From the Russian Revolution, suffrage protest in America and the horrendous death toll on the Western Front at Passchendaele, to the fate of Palestine and the birth of modern Iraq, 1917 was a defining year in world history.

What happened then and what it means for us today is the subject of a symposium being held in Wellington in April 2017.

Supported by Manatū Taonga, Ministry for Culture and Heritage "The Myriad Faces of War: 1917 and its legacy"  brings together speakers from around the world to discuss the impact of the First World War and other significant events.

The "Myriad faces of war" banner.

Speaker Monty Soutar, Senior Māori Historian, Manatū Taonga, will discuss the consequences for Māori so people gain a greater understanding of the Māori situation after the First World War.

“Most importantly the Military Service Act 1916 was extended to include the conscription of Māori, especially Waikato iwi, who the Minister of Defence claimed, had not answered the call to enlist voluntarily,” Monty Soutar says.

“This had long-lasting consequences, dominating political activities after the war leading to the investigation of Māori grievances that, as one politician put it, ‘had arisen from unfulfilled promises, arbitrary acts of Government land-purchase officers or, most serious of all, from the punitively excessive confiscation of Maori land’.”

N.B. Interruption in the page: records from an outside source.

Lemma days_in_month_range (y m : Z) : 28 <= Date.days_in_month y m <= 31.
Proof.
  unfold Date.days_in_month.
  destruct (m =? 2); [destruct (Date.is_leap y); lia |].
  destruct ((m =? 4) || (m =? 6) || (m =? 9) || (m =? 11)); lia.
Qed.

Lemma utc_time_valid (y m d hh mm ss : Z) :
  1 <= m <= 12 -> 1 <= d <= Date.days_in_month y m ->
  hh <= 23 -> mm <= 59 -> ss <= 59 ->
  Date.utc_time y m d hh mm ss 0
  = Some (Date.days_from_civil y m d * Date.ms_per_day
          + hh * Date.ms_per_hour + mm * 60000 + ss * 1000 + 0).
Proof.
  intros Hm Hd Hhh Hmm Hss. unfold Date.utc_time.
  replace (1 <=? m) with true by (symmetry; apply Z.leb_le; lia).
  replace (m <=? 12) with true by (symmetry; apply Z.leb_le; lia).
  replace (1 <=? d) with true by (symmetry; apply Z.leb_le; lia).
  replace (d <=? Date.days_in_month y m) with true by (symmetry; apply Z.leb_le; lia).
  replace (hh <=? 23) with true by (symmetry; apply Z.leb_le; lia).
  replace (mm <=? 59) with true by (symmetry; apply Z.leb_le; lia).
  replace (ss <=? 59) with true by (symmetry; apply Z.leb_le; lia).
  reflexivity.
Qed.

Lemma of_Z_four_digits (y : Z) : 1000 <= y <= 9999 -> Str.of_Z y = four_digits y.
Proof.
  intros H.
  pose (P := fun z => String.eqb (Str.of_Z z) (four_digits z)).
  assert (Hb : P y = true).
  { apply (all_from_spec P (Z.to_nat 9000) 1000);
      [vm_compute; reflexivity | rewrite Z2Nat.id; lia]. }
  apply String.eqb_eq. exact Hb.
Qed.

(** X17.  A UTC timestamp through the date conversion.  For a field of the
    date type, the text [YYYY-MM-DDTHH:mm:ssZ] of a calendar date and a
    time of day comes out as the year followed by two digits each for
    the month, the day and the hour of that same date: the minutes and
    seconds are dropped and nothing else changes.  From the year 1000 on
    the year has its four digits. *)
Theorem validateValue_utc_timestamp (field : Field) (y m d hh mm ss : Z) :
  getType field = YEAR_MONTH_DAY_HOUR ->
  0 <= y <= 9999 -> 1 <= m <= 12 -> 1 <= d <= Date.days_in_month y m ->
  0 <= hh <= 23 -> 0 <= mm <= 59 -> 0 <= ss <= 59 ->
  validateValue field (VStr (iso_utc y m d hh mm ss))
  = Ok (VStr (String.append (Str.of_Z y)
               (String.append (Str.two_digits m)
                 (String.append (Str.two_digits d) (Str.two_digits hh)))))
  /\ (1000 <= y -> Str.of_Z y = four_digits y).
Proof.
  intros Hty Hy Hm Hd Hhh Hmm Hss.
  pose proof (days_in_month_range y m) as Hdim.
  split; [| intros Hy'; apply of_Z_four_digits; lia].
  unfold validateValue, convertDate, new_Date, Date_parse.
  rewrite Hty, parse_iso_utc_timestamp by lia.
  rewrite utc_time_valid by lia.
  cbn [FieldType_eqb bind Date.getUTCFullYear Date.getUTCMonth Date.getUTCDate
       Date.getUTCHours number_succ JS.number_toString JS.typeof].
  set (days := Date.days_from_civil y m d).
  set (t := days * Date.ms_per_day + hh * Date.ms_per_hour + mm * 60000 + ss * 1000 + 0).
  assert (Hday : Date.day_number t = days).
  { subst t. unfold Date.day_number, Date.ms_per_day, Date.ms_per_hour.
    Z.div_mod_to_equations. lia. }
  assert (Hhour : (t / Date.ms_per_hour) mod 24 = hh).
  { subst t. unfold Date.ms_per_day, Date.ms_per_hour.
    Z.div_mod_to_equations. lia. }
  destruct (civil_of_days_from_civil y m d Hm Hd) as (Hyear & Hmonth & Hdate).
  fold days in Hyear, Hmonth, Hdate.
  rewrite Hday, Hhour, Hyear, Hmonth, Hdate.
  replace (m - 1 + 1) with m by lia.
  rewrite !pad2_two_digits by lia. reflexivity.
Qed.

The symposium’s diverse programme covers propaganda, poetry and patriotic songs, the advent of plastic surgery, submarine warfare, the impact of war in Austria, Germany and Latin America, mythology, memorialisation and masculinity, as well as New Zealand’s emerging national identity.

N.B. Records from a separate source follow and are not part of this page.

(* ===== verification/Errors.v ===== *)
(** * The error hierarchy ([kernel/errors/])

    Each class of the hierarchy is a constructor of [pyexn] values with the
    class's MRO; the machine-readable [code] is the attribute ["code"], set from
    the class's [default_code] unless the caller overrides it. *)
From S2P Require Import Prelude.

(** [BaseError.__init__]: [self.code = code or self.default_code]; the optional
    [cause] becomes the exception's cause. *)
Definition BaseError_init (mro : list string) (default_code msg : string)
    (code : option string) (cause : option pyexn) : pyexn :=
  PyExn (mro ++ ["BaseError"; "Exception"; "BaseException"]) msg
    [("code", match code with
              | None | Some "" => default_code
              | Some c => c
              end)]
    (match cause with None => [] | Some c => [c] end).

Definition ApplicationError_of (cls default_code msg : string) : pyexn :=
  BaseError_init [cls; "ApplicationError"] default_code msg None None.

Definition UnauthorizedError (msg : string) : pyexn :=
  ApplicationError_of "UnauthorizedError" "unauthorized" msg.

Definition ForbiddenError (msg : string) : pyexn :=
  ApplicationError_of "ForbiddenError" "forbidden" msg.

(** [kernel.errors.TimeoutError] (imported as [AppTimeoutError]). *)
Definition AppTimeoutError (msg : string) : pyexn :=
  ApplicationError_of "TimeoutError" "timeout" msg.

Definition InfrastructureError_of (cls default_code msg : string) : pyexn :=
  BaseError_init [cls; "InfrastructureError"] default_code msg None None.

Definition DomainError_of (cls default_code msg : string) : pyexn :=
  BaseError_init [cls; "DomainError"] default_code msg None None.

Definition InvariantViolationError (msg : string) : pyexn :=
  DomainError_of "InvariantViolationError" "invariant_violation" msg.

Definition ValidationError (msg : string) : pyexn :=
  DomainError_of "ValidationError" "validation_error" msg.

Definition ConflictError (msg : string) : pyexn :=
  DomainError_of "ConflictError" "conflict" msg.

(** [NotFoundError(resource, identifier)]; the identifier is given as its [str]. *)
Definition NotFoundError (resource : string) (identifier : option string) : pyexn :=
  DomainError_of "NotFoundError" "not_found"
    (match identifier with
     | None => resource +:+ " not found"
     | Some i => resource +:+ " '" +:+ i +:+ "' not found"
     end).

Definition RateLimitError (msg : string) : pyexn :=
  ApplicationError_of "RateLimitError" "rate_limit_exceeded" msg.

(** [message or default]. *)
Definition message_or (msg : option string) (d : string) : string :=
  match msg with None | Some "" => d | Some m => m end.

(** [kernel.errors.ConnectionError]. *)
Definition InfraConnectionError (resource : string) (msg : option string) : pyexn :=
  InfrastructureError_of "ConnectionError" "connection_error"
    (message_or msg ("Could not connect to '" +:+ resource +:+ "'")).

(** [kernel.errors.InfrastructureTimeoutError]: a second class named [TimeoutError]. *)
Definition InfrastructureTimeoutError (msg : string) : pyexn :=
  InfrastructureError_of "TimeoutError" "infrastructure_timeout" msg.

Definition SerializationError (msg : string) : pyexn :=
  InfrastructureError_of "SerializationError" "serialization_error" msg.

Definition ExternalServiceError (service : string) (msg : option string) : pyexn :=
  InfrastructureError_of "ExternalServiceError" "external_service_error"
    (message_or msg ("External service '" +:+ service +:+ "' error")).

(** [BulkheadFullError] ([resilience/bulkhead/errors.py]). *)
Definition BulkheadFullError (msg : string) : pyexn :=
  ApplicationError_of "BulkheadFullError" "bulkhead_full" msg.

(** [CircuitOpenError] ([resilience/circuit_breaker/errors.py]); the breaker's
    name is kept as the attribute ["circuit_name"]. *)
Definition CircuitOpenError (circuit_name : string) : pyexn :=
  let e := InfrastructureError_of "CircuitOpenError" "infrastructure_error"
             ("Circuit breaker '" +:+ circuit_name +:+ "' is OPEN") in
  PyExn (exn_mro e) (exn_msg e) (exn_attrs e ++ [("circuit_name", circuit_name)])
    (exn_causes e).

New Zealand historians Jock Phillips and Glyn Harper join Monty Soutar, with international war and culture studies specialists Jay Winter, Annette Becker and Michael Neiberg also leading discussion.

With some 60 speakers, organising committee member Professor Kingsley Baird says it’s unlikely such a gathering of knowledge on the First World War will assemble again in New Zealand for some time.

Held at Te Papa Tongarewa from April 25 to 28, the event is jointly organised by WHAM (War History Heritage Art and Memory) Research Network, Massey University, Auckland War Memorial Museum, the University of Auckland and Manatū Taonga, Ministry for Culture and Heritage.